What the task asks – Your task is to filter the data below down to the lines holding "filteredPokemon".

(Stored data entries)
___

(** X12. While the page is loading, a typed query makes the count
    indicator read zero next to the spinner: the indicator is not held
    back until the list has arrived. *)
Theorem count_while_loading w :
  reachable net w →
  loading (ui w) = true →
  truthy (search (ui w)) = true →
  found_count (ui w) = Some 0 ∧ shows_spinner (ui w) = true.
Proof.
  intros Hr Hl Hq. destruct (reachable_inv w Hr) as [Hload _ _].
  destruct (Hload Hl) as (Hp & _ & _).
  unfold found_count, shows_spinner, filteredPokemon.
  by rewrite Hq, Hp, Hl.
Qed.
End Session.

Lemma reachable_typing_while_loading :
  reachable (sample_network false)
            (on_ui (λ st, handle st (ChangeSearch (lit "pika"))) initial).
Proof.
  eapply rtc_l; [| apply rtc_refl].
  by apply (step_event _ initial (ChangeSearch (lit "pika"))).
Qed.

Lemma reachable_selected :
  reachable (sample_network false)
            (on_ui (λ st, handle st (ClickCard pikachu))
                   (fetchPokemon (sample_network false) [2; 0; 1]%nat initial)).
Proof.
  eapply rtc_l; [by apply (step_load _ initial [2; 0; 1]%nat) |].
  eapply rtc_l; [| apply rtc_refl].
  apply (step_event _ _ (ClickCard pikachu)).
  apply list_elem_of_In. simpl. auto.
Qed.

Lemma reachable_failed :
  reachable (sample_network true)
            (fetchPokemon (sample_network true) [1]%nat initial).
Proof.
  eapply rtc_l; [by apply (step_load _ initial [1]%nat) | apply rtc_refl].
Qed.

Lemma selected_in_catalog_witness :
  pikachu ∈ sample.
Proof.
  exact (proj1 (selected_in_catalog (sample_network false) _ pikachu
                  reachable_selected eq_refl)).
Defined.

Lemma logged_at_most_once_witness :
  (length (console (fetchPokemon (sample_network true) [1]%nat initial))
   ≤ 1)%nat.
Proof.
  exact (proj1 (logged_at_most_once (sample_network true) _
                  reachable_failed)).
Defined.

Lemma count_while_loading_witness :
  found_count (ui (on_ui (λ st, handle st (ChangeSearch (lit "pika")))
                     initial)) = Some 0%nat.
Proof.
  exact (proj1 (count_while_loading (sample_network false) _
                  reachable_typing_while_loading eq_refl eq_refl)).
Defined.

(** ** What is rendered (lines 108-164) *)

(** X13. In every state the page shows exactly one of the spinner, a grid
    with at least one card, and the empty-state message. *)
Theorem view_trichotomy st :
  (shows_spinner st = true ∧ shown_cards st = []
   ∧ shows_empty_message st = false)
  ∨ (shows_spinner st = false ∧ shown_cards st ≠ []
     ∧ shows_empty_message st = false)
  ∨ (shows_spinner st = false ∧ shown_cards st = []
     ∧ shows_empty_message st = true).
Proof.
  unfold shows_spinner, shown_cards, shows_empty_message.
  destruct (loading st); simpl; [by left | right].
  destruct (filteredPokemon (pokemon st) (search st)); simpl.
  - by right.
  - by left.
Qed.

(** X14. No event of the page changes the canonical list or the loading
    flag, along any sequence of events; and typing, in any number of
    steps, leaves the selection as it is: an open overlay stays open on its
    entity while the query changes under it. *)
Theorem events_frame st evs :
  pokemon (run st evs) = pokemon st
  ∧ loading (run st evs) = loading st
  ∧ ∀ vs, selectedPokemon (run st (ChangeSearch <$> vs))
          = selectedPokemon st.
Proof.
  split; [| split].
  - revert st. induction evs as [|ev evs IH]; intros st; [done |].
    simpl. fold (run (handle st ev) evs). rewrite IH. by destruct ev.
  - revert st. induction evs as [|ev evs IH]; intros st; [done |].
    simpl. fold (run (handle st ev) evs). rewrite IH. by destruct ev.
  - intros vs. revert st. induction vs as [|v vs IH]; intros st; [done |].
    rewrite fmap_cons. simpl.
    fold (run (handle st (ChangeSearch v)) (ChangeSearch <$> vs)).
    by rewrite IH.
Qed.

(** ** The card label (lines 130 and 195) *)

Section Label.
Local Open Scope nat_scope.

Lemma lit_inj s s' : lit s = lit s' → s = s'.
Proof.
  revert s'. induction s as [|a s IH]; intros [|a' s'] H; try done.
  simpl in H. injection H as Ha Hs. f_equal; [| by apply IH].
  by rewrite <- (ascii_N_embedding a), Ha, ascii_N_embedding.
Qed.

Lemma to_int_proper z :
  Z.to_int z ≠ Decimal.Pos Decimal.Nil ∧ Z.to_int z ≠ Decimal.Neg Decimal.Nil.
Proof.
  destruct z as [|p|p]; simpl; split; try discriminate;
    intros H; injection H as H;
    by apply DecimalPos.Unsigned.to_uint_nonnil in H.
Qed.

Lemma numeral_inj a b : numeral a = numeral b → a = b.
Proof.
  unfold numeral. intros H%lit_inj.
  apply DecimalZ.to_int_inj.
  destruct (to_int_proper a) as [Ha1 Ha2], (to_int_proper b) as [Hb1 Hb2].
  pose proof (NilZero.isi _ Ha1 Ha2) as Ia.
  pose proof (NilZero.isi _ Hb1 Hb2) as Ib.
  rewrite H in Ia. congruence.
Qed.

Lemma numeral_nonempty z : numeral z ≠ [].
Proof.
  destruct z as [|p|p]; [done | | done].
  destruct (numeral_no_leading_zero (Z.pos p)) as (c & s & -> & _); [lia |].
  done.
Qed.

(** A numeral that starts with the digit zero is [0]. *)
Lemma numeral_head_zero z s : numeral z = 48%N :: s → s = [].
Proof.
  destruct z as [|p|p]; intros H.
  - by injection H.
  - destruct (numeral_no_leading_zero (Z.pos p)) as (c & s' & Hc & Hne);
      [lia |].
    rewrite Hc in H. injection H as -> _. done.
  - discriminate H.
Qed.

Lemma replicate_app_inv (ka kb : nat) (sa sb : jsstring) :
  replicate ka 48%N ++ sa = replicate kb 48%N ++ sb → ka ≤ kb →
  sa = replicate (kb - ka) 48%N ++ sb.
Proof.
  revert kb. induction ka as [|ka IH]; intros kb H Hle.
  - by rewrite Nat.sub_0_r.
  - destruct kb as [|kb]; [lia |]. simpl in H. injection H as H.
    apply IH; [done | lia].
Qed.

___

Response –
  unfold found_count, shows_spinner, filteredPokemon.
  destruct (filteredPokemon (pokemon st) (search st)); simpl.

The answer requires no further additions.